Toolchain-based DevOps practices are the norm, and EAP tools are becoming a part of that toolchain. This places emphasis on the ability of EAP tools to integrate with and consume data from other tools in the chain for planning, reporting and analysis. As enterprises are moving away from traditional project-based application development to product-oriented, continuous value streams, planning, budgeting and other governance activities are changing — demanding that tools change as well.
Adoption and Decision Criteria
EAP software continues to be used by a wide variety of roles. Management users are prevalent: reference customer survey results show that 85% of installations count project managers among their users, 70% count middle managers, 69% product managers and 28% executive managers. However, technical roles are also well-represented. CA, IBM and CollabNet reference customers reported the highest average user counts (over 500 users per installation), with Atlassian, Micro Focus and Microsoft in the 400s and other vendors ranging from about 150 to about 400.
Of all the reference customers surveyed, 13% have been using their tool since before 2010, and over 50% have at least three years of use. The use of agile technical practices such as unit testing, daily stand-ups, retrospectives and continuous integration remains high.

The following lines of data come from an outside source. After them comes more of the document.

(* ===== verification/Deadline.v ===== *)
(** * Deadlines (src/session/deadline.go)

    One binary heap per session holds every timer: request timeouts and liveness
    checks.  Items are shared by pointer and know their index in the heap, which
    [cancel] relies on.  What the code uses of [container/heap] is modelled with
    it; the heap order is proved for the list algorithm first. *)

From stdpp Require Import sorting.
From S2P Require Import Prelude Protocol.

(** ** container/heap on a list, ordered by [key] *)

Section Heap.
Context (key : positive -> Z).

Definition key_at (l : list positive) (i : nat) : Z := from_option key 0 (l !! i).
Definition less_at (l : list positive) (i j : nat) : bool := key_at l i <? key_at l j.

Definition swap_at (l : list positive) (i j : nat) : list positive :=
  match l !! i, l !! j with
  | Some a, Some b => <[j := a]> (<[i := b]> l)
  | _, _ => l
  end.

Definition parent (i : nat) : nat := ((i - 1) / 2)%nat.

(** [up]; the index at least halves each round, so [j] rounds suffice. *)
Fixpoint sift_up (fuel : nat) (l : list positive) (j : nat) : list positive :=
  match fuel with
  | O => l
  | S fuel =>
      let i := parent j in
      if (i =? j)%nat || negb (less_at l j i) then l else sift_up fuel (swap_at l i j) i
  end.

(** [down] on the first [n] elements, with the final index. *)
Fixpoint sift_down (fuel : nat) (l : list positive) (i n : nat) : list positive * nat :=
  match fuel with
  | O => (l, i)
  | S fuel =>
      let j1 := (2 * i + 1)%nat in
      if (n <=? j1)%nat then (l, i) else
      let j := if (S j1 <? n)%nat && less_at l (S j1) j1 then S j1 else j1 in
      if negb (less_at l j i) then (l, i) else sift_down fuel (swap_at l i j) j n
  end.

(** *** Swapping *)

Lemma swap_lookup l i j x : (i < length l)%nat -> (j < length l)%nat ->
  swap_at l i j !! x = if decide (x = j) then l !! i else if decide (x = i) then l !! j else l !! x.
Proof.
  intros Hi Hj. destruct (lookup_lt_is_Some_2 _ _ Hi) as [a Ha], (lookup_lt_is_Some_2 _ _ Hj) as [b Hb].
  unfold swap_at. rewrite Ha, Hb. repeat case_decide; subst.
  - rewrite list_lookup_insert_eq; [done|by rewrite length_insert].
  - rewrite list_lookup_insert_ne, list_lookup_insert_eq by done. done.
  - by rewrite !list_lookup_insert_ne by done.
Qed.

Lemma swap_length l i j : length (swap_at l i j) = length l.
Proof. unfold swap_at. destruct (l !! i), (l !! j); by rewrite ?length_insert. Qed.

Lemma swap_perm l i j : swap_at l i j ≡ₚ l.
Proof.
  destruct (decide (i < length l)%nat) as [Hi|Hi]; [|unfold swap_at; rewrite (lookup_ge_None_2 l i) by lia; done].
  destruct (decide (j < length l)%nat) as [Hj|Hj];
    [|unfold swap_at; rewrite (lookup_ge_None_2 l j) by lia; by destruct (l !! i)].
  apply Permutation_inj. split; [apply swap_length|].
  exists (fun x => if decide (x = j) then i else if decide (x = i) then j else x). split.
  - intros x y. repeat case_decide; congruence.
  - intros x. rewrite swap_lookup by done. by repeat case_decide.
Qed.

Lemma swap_key l i j x : (i < length l)%nat -> (j < length l)%nat ->
  key_at (swap_at l i j) x =
  if decide (x = j) then key_at l i else if decide (x = i) then key_at l j else key_at l x.
Proof. intros Hi Hj. unfold key_at. rewrite swap_lookup by done. by repeat case_decide. Qed.

(** *** The heap order on the first [n] elements *)

Definition ordered (l : list positive) (n : nat) : Prop :=
  forall x, (0 < x < n)%nat -> key_at l (parent x) <= key_at l x.

(** All but [j] are in order with their parents, and [j]'s children with [j]'s parent. *)
Definition up_inv (l : list positive) (j n : nat) : Prop :=
  (forall x, (0 < x < n)%nat -> x <> j -> key_at l (parent x) <= key_at l x) /\
  (forall c, (0 < c < n)%nat -> parent c = j -> (0 < j)%nat -> key_at l (parent j) <= key_at l c).

(** All but [i] and its children. *)
Definition down_inv (l : list positive) (i n : nat) : Prop :=
  (forall x, (0 < x < n)%nat -> parent x <> i -> x <> i -> key_at l (parent x) <= key_at l x) /\
  (forall c, (0 < c < n)%nat -> parent c = i -> (0 < i)%nat -> key_at l (parent i) <= key_at l c).

Lemma parent_lt x : (0 < x)%nat -> (parent x < x)%nat.
Proof. intros. unfold parent. apply Nat.Div0.div_lt_upper_bound. lia. Qed.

Changing the development culture is still the most prominent challenge to agile adoption (81% of reference customers reported it as a challenge).
Other significant challenges to attend to include:
  • Building consistent practices (74% of reference customers reported this as a challenge)
  • Training (54%)
  • Working with teams using traditional development methods (52%)
  • Expanding agile outside the developer core (50%)
Users choose tools for a broad number of reasons, but the most often cited are:
  • Increasing product/project visibility (76% of reference customers cited this as a reason)
  • Creating internal/external operational efficiencies (70%)
  • Coordinating teams (70%)
  • Driving practice adoption (69%)
  • Improving business process outcomes (67%)
Most organizations consider a number of tool providers when making their decision, although Atlassian is most frequently cited as under consideration, along with CA, CollabNet and Microsoft. The key decision factors are dominated by product functionality and performance, but product roadmap and future vision weigh in heavily along with overall cost.
In general, surveyed users were relatively satisfied with the vendors. On a 5-point scale:
  • Overall experience satisfaction scores ranged from a high of 5.0 to a low of 3.7, with an average of 4.4.
  • Users rated value lower than in last year’s survey (average 4.1 versus 4.5), with 4% dissatisfied and 22% neutral.
  • Overall service and support satisfaction ratings dropped from 4.7 to 4.4.
These decreases in satisfaction scores suggest that vendors in general are not keeping pace with the changing demands of their customers in this market.